The Chinese communist regime announced on July 30 that it would stop issuing private passports to Chinese citizens indefinitely while repeatedly stressing it was an anti-pandemic measure. However, outside of China many have queried what the real motive might be in restricting people’s mobility.
On Wednesday, Liu Haitao, director of Border Inspection Management of the Chinese regime’s Immigration Administration, said at a Chinese State Council press conference, “China will strengthen entry and exit management at ports and borders, strictly prevent the import of epidemics, and strengthen various measures.”
One of the measures was to “strictly restrict the cross-border movement of non-emergency and non-essential people.”
Liu said, “The Immigration Administration will temporarily not issue private passports and other entry and exit permits for non-essential and non-emergency exit reasons.”
However, the regime did not specify when the issuing of private passports would resume.
Some Chinese citizens claimed that the strict control of passports actually started several months before the official announcement was made and had already been affecting the lives of citizens.

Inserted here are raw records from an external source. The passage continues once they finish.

(** [None] is the null pointer, as argument and as result *)
Definition posix_acl_from_xattr (alloc : bool) (value : option (list Z)) :
    cres (option posix_acl) :=
  match value with
  | None => Ret None
  | Some value =>
      if zlength value <? 4 then Err EINVAL else
      v ← array_read value 0 4; version ← le32_to_cpu v;
      if negb (version =? POSIX_ACL_XATTR_VERSION) then Err EOPNOTSUPP else
      let count := posix_acl_xattr_count (zlength value) in
      if count <? 0 then Err EINVAL else
      if count =? 0 then Ret None else
      if negb alloc then Err ENOMEM else
      acl ← acl_from_xattr_loop (Z.to_nat count) value 4;
      Ret (Some acl)
  end.

Definition entry_to_xattr (e : posix_acl_entry) : list Z :=
  cpu_to_le16 (e_tag e) ++ cpu_to_le16 (e_perm e) ++ cpu_to_le32 (e_id e).

(** the bytes stored and the size returned; [size] is that of the buffer,
    [None] when there is none *)
Definition posix_acl_to_xattr (acl : posix_acl) (size : option Z) : cres (list Z * Z) :=
  let real_size := posix_acl_xattr_size (zlength acl) in
  match size with
  | None => Ret ([], real_size)
  | Some size =>
      if real_size >? size then Err ERANGE else
      Ret (cpu_to_le32 POSIX_ACL_XATTR_VERSION ++ concat (map entry_to_xattr acl), real_size)
  end.

(** ** The shape of a valid ACL *)

(** the entries of an ACL by their role *)
Record acl_parts := MkParts {
  a_user_obj : posix_acl_entry; a_users : list posix_acl_entry;
  a_group_obj : posix_acl_entry; a_groups : list posix_acl_entry;
  a_mask : option posix_acl_entry; a_other : posix_acl_entry
}.

Definition acl_of (p : acl_parts) : posix_acl :=
  a_user_obj p :: a_users p ++ a_group_obj p :: a_groups p ++
  option_list (a_mask p) ++ [a_other p].

(** strictly increasing ids, from [id] and below the undefined id *)
Fixpoint ids_from (id : Z) (l : posix_acl) : Prop :=
  match l with
  | [] => True
  | e :: l => id ≤ e_id e < ACL_UNDEFINED_ID ∧ ids_from (e_id e + 1) l
  end.

Definition entry_wf (e : posix_acl_entry) : Prop := is_u16 (e_perm e) ∧ is_u32 (e_id e).

Definition perm_ok (e : posix_acl_entry) : Prop := 0 ≤ e_perm e < 8.
Definition has_tag (t : Z) (e : posix_acl_entry) : Prop := e_tag e = t ∧ perm_ok e.

(** one entry for the owner, the owning group and others, named users and
    groups without duplicates, and a mask whenever there are named entries *)
Record parts_valid (p : acl_parts) : Prop := {
  pv_user_obj : has_tag ACL_USER_OBJ (a_user_obj p);
  pv_users : Forall (has_tag ACL_USER) (a_users p);
  pv_users_ids : ids_from 0 (a_users p);
  pv_group_obj : has_tag ACL_GROUP_OBJ (a_group_obj p);
  pv_groups : Forall (has_tag ACL_GROUP) (a_groups p);
  pv_groups_ids : ids_from 0 (a_groups p);
  pv_mask : match a_mask p with
            | Some m => has_tag ACL_MASK m
            | None => a_users p = [] ∧ a_groups p = []
            end;
  pv_other : has_tag ACL_OTHER (a_other p)
}.

Lemma perm_test e : entry_wf e → truth (Z.land (e_perm e) (Z.lnot 7)) = false ↔ perm_ok e.
Proof.
  intros [He _]. unfold truth, perm_ok. rewrite negb_false_iff, Z.eqb_eq.
  change 7 with (Z.ones 3). rewrite <- Z.ldiff_land, Z.ldiff_ones_r by lia.
  rewrite Z.shiftr_div_pow2, Z.shiftl_mul_pow2 by lia. change (2 ^ 3) with 8.
  unfold is_u16 in He. split; intros H.
  - assert (e_perm e / 8 = 0) by lia. pose proof (Z.div_mod (e_perm e) 8).
    pose proof (Z.mod_pos_bound (e_perm e) 8). lia.
  - rewrite Z.div_small by lia. lia.
Qed.

(** one step of the loop on an entry of each kind *)
Lemma valid_loop_cons pa acl state id nm :
  entry_wf pa → acl_valid_loop (pa :: acl) state id nm = Ret 0 →
  perm_ok pa ∧
  ((e_tag pa = ACL_USER_OBJ ∧ state = ACL_USER_OBJ ∧ acl_valid_loop acl ACL_USER 0 nm = Ret 0) ∨
   (e_tag pa = ACL_USER ∧ state = ACL_USER ∧ id ≤ e_id pa < ACL_UNDEFINED_ID ∧
      acl_valid_loop acl ACL_USER (e_id pa + 1) true = Ret 0) ∨
   (e_tag pa = ACL_GROUP_OBJ ∧ state = ACL_USER ∧ acl_valid_loop acl ACL_GROUP 0 nm = Ret 0) ∨
   (e_tag pa = ACL_GROUP ∧ state = ACL_GROUP ∧ id ≤ e_id pa < ACL_UNDEFINED_ID ∧
      acl_valid_loop acl ACL_GROUP (e_id pa + 1) true = Ret 0) ∨
   (e_tag pa = ACL_MASK ∧ state = ACL_GROUP ∧ acl_valid_loop acl ACL_OTHER id nm = Ret 0) ∨
   (e_tag pa = ACL_OTHER ∧ (state = ACL_OTHER ∨ state = ACL_GROUP ∧ nm = false) ∧
      acl_valid_loop acl 0 id nm = Ret 0)).
Proof.
  intros Hwf H. simpl in H. pose proof (perm_test pa Hwf) as Hp. destruct Hwf as [_ Hid].
  destruct (truth _); [done|]. split; [by apply Hp|]. clear Hp.
  unfold is_u32, ACL_UNDEFINED_ID in *.
  repeat case_test; bool_props; try done;
    try (rewrite u32_id in H by (unfold is_u32; lia)); subst;
    [left|right; left|right; right; left|right; right; right; left
    |right; right; right; right; left|right; right; right; right; right];
    (split_and!; try done; try lia; tauto).
Qed.
Definition CAP_CHOWN : Z := 0.
Definition CAP_DAC_OVERRIDE : Z := 1.
Definition CAP_DAC_READ_SEARCH : Z := 2.
Definition CAP_FOWNER : Z := 3.
Definition CAP_FSETID : Z := 4.
Definition CAP_IPC_OWNER : Z := 15.

Definition S_IFMT : Z := 61440.
Definition S_IFLNK : Z := 40960.
Definition S_IFREG : Z := 32768.
Definition S_IFDIR : Z := 16384.
Definition S_ISVTX : Z := 512.
Definition S_IXUGO : Z := 73.
Definition S_ISLNK (m : Z) : bool := Z.land m S_IFMT =? S_IFLNK.
Definition S_ISREG (m : Z) : bool := Z.land m S_IFMT =? S_IFREG.
Definition S_ISDIR (m : Z) : bool := Z.land m S_IFMT =? S_IFDIR.

Definition S_APPEND : Z := 4.
Definition S_IMMUTABLE : Z := 8.
Definition S_DEAD : Z := 16.
Definition S_SWAPFILE : Z := 256.
Definition S_NOSEC : Z := 4096.
Definition MS_RDONLY : Z := 1.
Definition MS_POSIXACL : Z := 65536.

(** the cached access ACL of an inode *)
Inductive acl_cache := ACL_NOT_CACHED | ACL_CACHED (a : option posix_acl).

Record inode := MkInode {
  i_mode : Z; i_uid : Z; i_gid : Z; i_flags : Z;
  s_flags : Z;                                (* i_sb->s_flags *)
  i_size : Z; s_maxbytes : Z; s_time_gran : Z;
  i_atime : Z * Z; i_mtime : Z * Z; i_ctime : Z * Z;
  i_acl : acl_cache;
  (* i_op->get_acl: missing, or its answer *)
  i_get_acl : option (cres (option posix_acl))
}.

Definition IS_RDONLY (i : inode) : bool := truth (Z.land (s_flags i) MS_RDONLY).
Definition IS_POSIXACL (i : inode) : bool := truth (Z.land (s_flags i) MS_POSIXACL).
Definition IS_APPEND (i : inode) : bool := truth (Z.land (i_flags i) S_APPEND).
Definition IS_IMMUTABLE (i : inode) : bool := truth (Z.land (i_flags i) S_IMMUTABLE).
Definition IS_DEADDIR (i : inode) : bool := truth (Z.land (i_flags i) S_DEAD).
Definition IS_SWAPFILE (i : inode) : bool := truth (Z.land (i_flags i) S_SWAPFILE).

(** every inode belongs to the initial user namespace *)
Definition inode_userns (i : inode) : user_namespace := init_user_ns.

(** ** Access to an inode *)

(** the decision, [EAGAIN] when the inode has no ACL, and the cache entry
    after the call *)
Definition check_acl (c : cred) (i : inode) (mask : Z) : cres () * acl_cache :=
  if truth (Z.land mask MAY_NOT_BLOCK) then
    (match i_acl i with
     | ACL_CACHED None => Err EAGAIN
     | ACL_NOT_CACHED => Err ECHILD
     | ACL_CACHED (Some acl) =>
         posix_acl_permission c (i_uid i) (i_gid i) acl (Z.land mask (Z.lnot MAY_NOT_BLOCK))
     end, i_acl i)
  else
    match i_acl i with
    | ACL_NOT_CACHED =>
        match i_get_acl i with
        | Some (Ret (Some acl)) =>
            (posix_acl_permission c (i_uid i) (i_gid i) acl mask, ACL_NOT_CACHED)
        | Some (Ret None) => (Err EAGAIN, ACL_NOT_CACHED)
        | Some (Err e) => (Err e, ACL_NOT_CACHED)
        | Some UB => (UB, ACL_NOT_CACHED)
        | None => (Err EAGAIN, ACL_CACHED None)
        end
    | ACL_CACHED (Some acl) =>
        (posix_acl_permission c (i_uid i) (i_gid i) acl mask, i_acl i)
    | ACL_CACHED None => (Err EAGAIN, i_acl i)
    end.
(* ===== verification/Locks.v ===== *)
(** * File locks: fs/locks.c

    The list of locks of an inode with its POSIX (byte range) locks and its
    flock (whole file) locks, the processes blocked on them, deadlock
    detection, and the conversion between the system call's [struct flock] and
    the kernel's [struct file_lock].

    A [struct file_lock] is identified by its address [fl_id]. The code keeps
    pointers ([request], [left], [right]) into the list and writes through
    them; the model keeps the identity of the lock and writes with [upd]. Lock
    managers ([fl_lmops], the NFS server) and the file systems' own [->lock]
    methods are not modelled: owners are compared by [fl_owner]. *)

From S2P Require Import Prelude.

Definition EDEADLK : Z := 35.
Definition ENOLCK : Z := 37.
Definition EOVERFLOW : Z := 75.

Definition FL_POSIX : Z := 1.
Definition FL_FLOCK : Z := 2.
Definition FL_ACCESS : Z := 8.
Definition FL_EXISTS : Z := 16.
Definition FL_LEASE : Z := 32.
Definition FL_CLOSE : Z := 64.
Definition FL_SLEEP : Z := 128.

Definition F_RDLCK : Z := 0.
Definition F_WRLCK : Z := 1.
Definition F_UNLCK : Z := 2.
Definition LOCK_SH : Z := 1.
Definition LOCK_EX : Z := 2.
Definition LOCK_NB : Z := 4.
Definition LOCK_UN : Z := 8.
Definition LOCK_MAND : Z := 32.
Definition LOCK_READ : Z := 64.
Definition LOCK_WRITE : Z := 128.
Definition LOCK_RW : Z := 192.

Definition OFFSET_MAX : Z := 2 ^ 63 - 1.
Definition OFFT_OFFSET_MAX : Z := 2 ^ 31 - 1.
Definition FILE_LOCK_DEFERRED : Z := 1.

Record file_lock := MkLock {
  fl_id : Z;                     (* the address of the structure *)
  fl_owner : Z; fl_pid : Z; fl_file : Z;
  fl_flags : Z; fl_type : Z; fl_start : Z; fl_end : Z;
  fl_break_time : Z; fl_downgrade_time : Z
}.

Definition set_start (v : Z) (f : file_lock) : file_lock :=
  MkLock (fl_id f) (fl_owner f) (fl_pid f) (fl_file f) (fl_flags f) (fl_type f)
    v (fl_end f) (fl_break_time f) (fl_downgrade_time f).
Definition set_end (v : Z) (f : file_lock) : file_lock :=
  MkLock (fl_id f) (fl_owner f) (fl_pid f) (fl_file f) (fl_flags f) (fl_type f)
    (fl_start f) v (fl_break_time f) (fl_downgrade_time f).
Definition set_type (v : Z) (f : file_lock) : file_lock :=
  MkLock (fl_id f) (fl_owner f) (fl_pid f) (fl_file f) (fl_flags f) v
    (fl_start f) (fl_end f) (fl_break_time f) (fl_downgrade_time f).
Definition set_flags (v : Z) (f : file_lock) : file_lock :=
  MkLock (fl_id f) (fl_owner f) (fl_pid f) (fl_file f) v (fl_type f)
    (fl_start f) (fl_end f) (fl_break_time f) (fl_downgrade_time f).

Definition has_flag (f : file_lock) (b : Z) : bool := truth (Z.land (fl_flags f) b).
Definition IS_POSIX (f : file_lock) : bool := has_flag f FL_POSIX.
Definition IS_FLOCK (f : file_lock) : bool := has_flag f FL_FLOCK.
Definition IS_LEASE (f : file_lock) : bool := has_flag f FL_LEASE.

(** a fresh structure (at address [id]) filled from another *)
Definition locks_copy_lock (id : Z) (f : file_lock) : file_lock :=
  MkLock id (fl_owner f) (fl_pid f) (fl_file f) (fl_flags f) (fl_type f)
    (fl_start f) (fl_end f) 0 0.

(** ** The locks of an inode and the blocked requests

    [waiting] holds every blocked request of the system, the latest first,
    with the lock it is blocked on ([fl_next] of the request); only identity
    and owner of that lock matter. [woken] records the wake-ups in order. *)
Record waiter := MkWaiter { w_lock : file_lock; w_next : file_lock }.
Record flocks := MkFlocks {
  i_flock : list file_lock; waiting : list waiter; woken : list Z }.

Definition with_list (l : list file_lock) (s : flocks) : flocks :=
  MkFlocks l (waiting s) (woken s).

Definition locks_overlap (fl1 fl2 : file_lock) : bool :=
  (fl_end fl1 >=? fl_start fl2) && (fl_end fl2 >=? fl_start fl1).
Definition posix_same_owner (fl1 fl2 : file_lock) : bool := fl_owner fl1 =? fl_owner fl2.

Definition __locks_delete_block (w : file_lock) (s : flocks) : flocks :=
  MkFlocks (i_flock s)
    (List.filter (λ x, negb (fl_id (w_lock x) =? fl_id w)) (waiting s)) (woken s).

Definition locks_insert_block (blocker w : file_lock) (s : flocks) : cres flocks :=
  if existsb (λ x, fl_id (w_lock x) =? fl_id w) (waiting s) then UB
  else Ret (MkFlocks (i_flock s) (MkWaiter w blocker :: waiting s) (woken s)).

(** wakes the requests blocked on a lock, in the order they blocked *)
Definition locks_wake_up_blocks (blocker : Z) (s : flocks) : flocks :=
  let on x := fl_id (w_next x) =? blocker in
  MkFlocks (i_flock s) (List.filter (λ x, negb (on x)) (waiting s))
    (woken s ++ rev (map (λ x, fl_id (w_lock x)) (List.filter on (waiting s)))).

As early as April, a mainland citizen posted on popular Chinese website “Douban” that he needed to update his passport to handle overseas business for foreign clients, but was rejected.
According to Radio Free Asia (RFA), the suspension is a blanket ban, as there’s no specification of how to define essential and emergency or non-essential and non-emergency, and that passport applications based on various reasons have all been denied.
Overseas Chinese citizens passport renewal has been denied as well, such as at the Chinese consulate in Los Angeles.
Some analysts believe that pandemic prevention is only an excuse and the regime is using this to further tighten its control of Chinese people.
Chinese current affairs commentator Fang Yuan told RFA that the suspension of non-emergency entry and exit documents may have something to do with the pandemic, but it is not the main reason. He believes that the regime sees it as a necessary means for control to concentrate resources to deal with the trade war against the United States.
Teng Biao, a legal scholar in the United States, said that the action of the Chinese regime’s Immigration Bureau violates China’s own law that protects the basic rights of citizens, including obtaining a passport and being able to travel.
Teng believes that pandemic prevention is only an excuse for the government to strengthen control of people’s movement and prevent the import of Western ideologies affecting Chinese people.
The Wall Street Journal reported in June, that the Chinese regime had internally decided to extend cross border restrictions for another year for the purpose of avoiding any possible interruptions to the Beijing Winter Olympics and the Chinese Communist Party’s 20th national congress in 2022.